Reproduce the entries. Match every word.

_Provided material_
= Beginning of Section =
(* ===== verification/LabGob.v ===== *)
(** * LabGob: the checks around encoding/gob

    [src/src/labgob/labgob.go].  [checkType] walks the type graph of the
    values encoded and decoded and counts lower-case struct fields, visiting
    each type once; [checkDefault1] walks a value being decoded into and
    counts fields that are not at their default.  Types are nodes of a graph
    (Go's types may be recursive through pointers); the global variables
    [checked] and [errorCount] are the state passed through. *)

From S2P Require Import Prelude.
From stdpp Require Import base gmap list strings.
From Stdlib Require Import ZArith Lia.
From stdpp Require Import list.

Module LabGob.

(** What [reflect.Type] says of one type; [t] are the nodes of its parts. *)
Inductive tdesc :=
  | DStruct (fields : list (string * nat))
  | DElem (elem : nat)                     (* slice, array, pointer *)
  | DMap (elem key : nat)
  | DOther.

Section CheckType.
(** The types of the program, and [unicode.IsUpper] on the first rune of a
    field name. *)
Context (types : gmap nat tdesc) (upper : string -> bool).

Definition desc (t : nat) : tdesc := default DOther (types !! t).

Record state := mkState { checked : gset nat; errorCount : Z }.

(** [checkType]; [None] when the fuel runs out. *)
Fixpoint checkType (fuel : nat) (t : nat) (st : state) : option state :=
  match fuel with
  | 0 => None
  | S fuel =>
      if decide (t ∈ checked st) then Some st
      else
        let st := mkState ({[t]} ∪ checked st) (errorCount st) in
        match desc t with
        | DStruct fields =>
            foldl (fun o f =>
              st ← o;
              let st := if upper f.1 then st else mkState (checked st) (errorCount st + 1) in
              checkType fuel f.2 st) (Some st) fields
        | DElem elem => checkType fuel elem st
        | DMap elem key => st ← checkType fuel elem st; checkType fuel key st
        | DOther => Some st
        end
  end.

(** Enough fuel: one call per type, and the one that finds it checked. *)
Definition type_fuel : nat := size types + 2.

Definition children (t : nat) : list nat :=
  match desc t with
  | DStruct fields => fields.*2
  | DElem e => [e]
  | DMap e k => [e; k]
  | DOther => []
  end.

(** Lower-case fields of one type. *)
Definition lower_fields (t : nat) : Z :=
  match desc t with
  | DStruct fields => Z.of_nat (lcount (fun f => upper f.1 = false) fields)
  | _ => 0
  end.

Inductive reachable (t : nat) : nat -> Prop :=
  | reach_here : reachable t t
  | reach_child u v : reachable t u -> v ∈ children u -> reachable t v.

Lemma reachable_trans t u v : reachable t u -> reachable u v -> reachable t v.
Proof. intros H1 H2. induction H2; [done|]. by eapply reach_child. Qed.

Definition lower_sum (l : list nat) : Z := foldr (fun t n => (lower_fields t + n)%Z) 0%Z l.
Definition lower_total (s : gset nat) : Z := lower_sum (elements s).

Lemma lower_sum_app l1 l2 : lower_sum (l1 ++ l2) = (lower_sum l1 + lower_sum l2)%Z.
Proof. induction l1 as [|x l1 IH]; simpl; [done|]. rewrite IH. lia. Qed.

Lemma lower_sum_perm l1 l2 : l1 ≡ₚ l2 -> lower_sum l1 = lower_sum l2.
Proof. induction 1; simpl; lia. Qed.

Lemma lower_total_disj (s1 s2 : gset nat) :
  s1 ## s2 -> lower_total (s1 ∪ s2) = (lower_total s1 + lower_total s2)%Z.
Proof.
  intros Hd. unfold lower_total. rewrite (lower_sum_perm _ _ (elements_disj_union s1 s2 Hd)).
  apply lower_sum_app.
Qed.

Lemma lower_total_singleton t : lower_total {[t]} = lower_fields t.
Proof. unfold lower_total. rewrite elements_singleton. simpl. lia. Qed.

Lemma lower_total_empty : lower_total ∅ = 0%Z.
Proof. unfold lower_total. by rewrite elements_empty. Qed.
= End of Section =
_Solution_
(* ===== verification/LabGob.v ===== *)
(** * LabGob: the checks around encoding/gob

    [src/src/labgob/labgob.go].  [checkType] walks the type graph of the
    values encoded and decoded and counts lower-case struct fields, visiting
    each type once; [checkDefault1] walks a value being decoded into and
    counts fields that are not at their default.  Types are nodes of a graph
    (Go's types may be recursive through pointers); the global variables
    [checked] and [errorCount] are the state passed through. *)

From S2P Require Import Prelude.
From stdpp Require Import base gmap list strings.
From Stdlib Require Import ZArith Lia.
From stdpp Require Import list.

Module LabGob.

(** What [reflect.Type] says of one type; [t] are the nodes of its parts. *)
Inductive tdesc :=
  | DStruct (fields : list (string * nat))
  | DElem (elem : nat)                     (* slice, array, pointer *)
  | DMap (elem key : nat)
  | DOther.

Section CheckType.
(** The types of the program, and [unicode.IsUpper] on the first rune of a
    field name. *)
Context (types : gmap nat tdesc) (upper : string -> bool).

Definition desc (t : nat) : tdesc := default DOther (types !! t).

Record state := mkState { checked : gset nat; errorCount : Z }.

(** [checkType]; [None] when the fuel runs out. *)
Fixpoint checkType (fuel : nat) (t : nat) (st : state) : option state :=
  match fuel with
  | 0 => None
  | S fuel =>
      if decide (t ∈ checked st) then Some st
      else
        let st := mkState ({[t]} ∪ checked st) (errorCount st) in
        match desc t with
        | DStruct fields =>
            foldl (fun o f =>
              st ← o;
              let st := if upper f.1 then st else mkState (checked st) (errorCount st + 1) in
              checkType fuel f.2 st) (Some st) fields
        | DElem elem => checkType fuel elem st
        | DMap elem key => st ← checkType fuel elem st; checkType fuel key st
        | DOther => Some st
        end
  end.

(** Enough fuel: one call per type, and the one that finds it checked. *)
Definition type_fuel : nat := size types + 2.

Definition children (t : nat) : list nat :=
  match desc t with
  | DStruct fields => fields.*2
  | DElem e => [e]
  | DMap e k => [e; k]
  | DOther => []
  end.

(** Lower-case fields of one type. *)
Definition lower_fields (t : nat) : Z :=
  match desc t with
  | DStruct fields => Z.of_nat (lcount (fun f => upper f.1 = false) fields)
  | _ => 0
  end.

Inductive reachable (t : nat) : nat -> Prop :=
  | reach_here : reachable t t
  | reach_child u v : reachable t u -> v ∈ children u -> reachable t v.

Lemma reachable_trans t u v : reachable t u -> reachable u v -> reachable t v.
Proof. intros H1 H2. induction H2; [done|]. by eapply reach_child. Qed.

Definition lower_sum (l : list nat) : Z := foldr (fun t n => (lower_fields t + n)%Z) 0%Z l.
Definition lower_total (s : gset nat) : Z := lower_sum (elements s).

Lemma lower_sum_app l1 l2 : lower_sum (l1 ++ l2) = (lower_sum l1 + lower_sum l2)%Z.
Proof. induction l1 as [|x l1 IH]; simpl; [done|]. rewrite IH. lia. Qed.

Lemma lower_sum_perm l1 l2 : l1 ≡ₚ l2 -> lower_sum l1 = lower_sum l2.
Proof. induction 1; simpl; lia. Qed.

Lemma lower_total_disj (s1 s2 : gset nat) :
  s1 ## s2 -> lower_total (s1 ∪ s2) = (lower_total s1 + lower_total s2)%Z.
Proof.
  intros Hd. unfold lower_total. rewrite (lower_sum_perm _ _ (elements_disj_union s1 s2 Hd)).
  apply lower_sum_app.
Qed.

Lemma lower_total_singleton t : lower_total {[t]} = lower_fields t.
Proof. unfold lower_total. rewrite elements_singleton. simpl. lia. Qed.

Lemma lower_total_empty : lower_total ∅ = 0%Z.
Proof. unfold lower_total. by rewrite elements_empty. Qed.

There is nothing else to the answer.